Vous avez dû vous glisser dans un projet déjà engagé, comment avez-vous fait ? J’ai décidé de tout reprendre à zéro. Je pars toujours du principe qu’écrire est terrifiant, vraiment, donc j’essaye de faire en sorte que ce soit le plus rassurant possible en proposant une trame très précise pour que même ceux qui ont un problème avec l’idée d’écrire puissent participer. Je les ai fait travailler sur les photos de l’Américaine Julia Blackmon car elles laissent une grande liberté d’interprétation. Chacun en sélectionnait une et choisissait un personnage. A partir de là, je leur posais des questions liées à des sensations physiques : qu’est-ce que tu ressens sous tes pieds ? Qu’est-ce que tu vois, qu’est-ce que tu entends ? Ils pouvaient répondre en une ou dix phrases mais toujours à partir de leur personnage. Quand on écrit, on parle toujours un peu de soi mais sans forcément s’en rendre compte. Ceux qui n’avaient pas envie d’écrire pouvaient s’en tenir à des réponses qui, mises bout à bout, donnaient un texte et ceux qui avaient envie de s’envoler, avaient la place pour ça.

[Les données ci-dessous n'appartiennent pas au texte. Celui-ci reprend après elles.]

(* ===== verification/ChatFaults.v ===== *)
(** * Commands, dispatch and the inputs the chat server does not survive

    The exact redis commands, what each message id does, and the messages that
    break the relay: unterminated texts, short texts, negative lengths. *)
From Stdlib Require Import Ascii.
From S2P Require Import Prelude Config Msg Session TcpSession TcpSend TcpRecv IoServicePool TcpServer ServerInv ServerProps Redis ChatServer ChatProps ChatRelay.

(** ** The words of a command *)

Local Open Scope string_scope.

(** The arguments [redisCommand] makes of a command without conversions: the
    pieces between spaces. *)
Fixpoint words (s : string) : list string :=
  match s with
  | EmptyString => [EmptyString]
  | String a s =>
      if decide (a = " "%char) then EmptyString :: words s
      else match words s with w :: ws => String a w :: ws | [] => [] end
  end.

Fixpoint has_char (c : Ascii.ascii) (s : string) : bool :=
  match s with
  | EmptyString => false
  | String a s => bool_decide (a = c) || has_char c s
  end.

Lemma has_char_app c s1 s2 : has_char c (s1 +:+ s2) = has_char c s1 || has_char c s2.
Proof. induction s1 as [|a s1 IH]; simpl; [done|]. by rewrite IH, orb_assoc. Qed.

Lemma words_plain s : has_char " "%char s = false → words s = [s].
Proof.
  induction s as [|a s IH]; simpl; [done|]. intros [Ha Hs]%orb_false_elim.
  rewrite decide_False by (by apply bool_decide_eq_false in Ha). by rewrite IH.
Qed.

Lemma words_app s1 s2 : has_char " "%char s1 = false → words (s1 +:+ String " "%char s2) = s1 :: words s2.
Proof.
  induction s1 as [|a s IH]; simpl; [done|]. intros [Ha Hs]%orb_false_elim.
  rewrite decide_False by (by apply bool_decide_eq_false in Ha). by rewrite IH.
Qed.

(** A decimal number has neither spaces nor conversions. *)
Lemma pretty_N_go_chars c x s :
  (∀ d, pretty_N_char d ≠ c) → has_char c (pretty_N_go x s) = has_char c s.
Proof.
  intros Hc. revert s. induction (N.lt_wf_0 x) as [x _ IH]; intros s.
  destruct (decide (0 < x)%N) as [Hx|Hx].
  - rewrite pretty_N_go_step by done. rewrite IH by (apply N.div_lt; lia). cbn.
    by rewrite bool_decide_eq_false_2 by apply Hc.
  - replace x with 0%N by lia. by rewrite pretty_N_go_0.
Qed.

Lemma to_string_chars c z :
  (∀ d, pretty_N_char d ≠ c) → c ≠ "-"%char → has_char c (to_string z) = false.
Proof.
  intros Hc Hm.
  assert (H1 : ∀ a s, a ≠ c → has_char c (String a s) = has_char c s).
  { intros a s Ha. change (has_char c (String a s)) with (bool_decide (a = c) || has_char c s).
    by rewrite bool_decide_eq_false_2. }
  assert (H0 : has_char c "0" = false) by (by rewrite H1 by apply (Hc 0%N)).
  assert (HN : ∀ x : N, has_char c (pretty x) = false).
  { intros x. unfold pretty, pretty_N. destruct (decide (x = 0)%N); [done|].
    by rewrite pretty_N_go_chars. }
  unfold to_string. destruct z as [|x|x]; [done|apply HN|].
  change (has_char c (String "-" (pretty (Npos x))) = false). by rewrite H1.
Qed.

Lemma to_string_no_space z : has_char " "%char (to_string z) = false.
Proof. apply to_string_chars; [|done]. intros d. unfold pretty_N_char. by repeat case_match. Qed.
Lemma to_string_no_percent z : has_char "%"%char (to_string z) = false.
Proof. apply to_string_chars; [|done]. intros d. unfold pretty_N_char. by repeat case_match. Qed.

Lemma to_string_inj z1 z2 : to_string z1 = to_string z2 → z1 = z2.
Proof. unfold to_string. apply (inj (pretty : Z → string)). Qed.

C’est un dispositif que vous aviez déjà expérimenté dans d’autres ateliers ? Je ne fais pas beaucoup d’ateliers d’écriture et je m’ennuie vite si je fais deux fois la même chose, donc à chaque fois j’invente un processus pour l’occasion. Celui-ci a donné des textes très personnels même pour ceux qui sont restés près de la consigne… On avait imaginé une restitution dans l’hôpital, un lieu très beau dans le XIe arrondissement, où le public serait en bas et les participants aux fenêtres avec lancé de poèmes… Quand on a compris que ça ne pourrait pas se faire, nous avons décidé que les capsules sonores de Ruppert Pupkin deviendraient la restitution. Elle a enregistré et on a travaillé ensemble sur le choix des textes, le montage. Ce sont les voix des participants que l’on entend mais pas toujours les voix de ceux qui ont écrit. Emmanuelle (Ruppert) voulait vraiment faire un travail de création d’où les arrangements, le son très travaillé.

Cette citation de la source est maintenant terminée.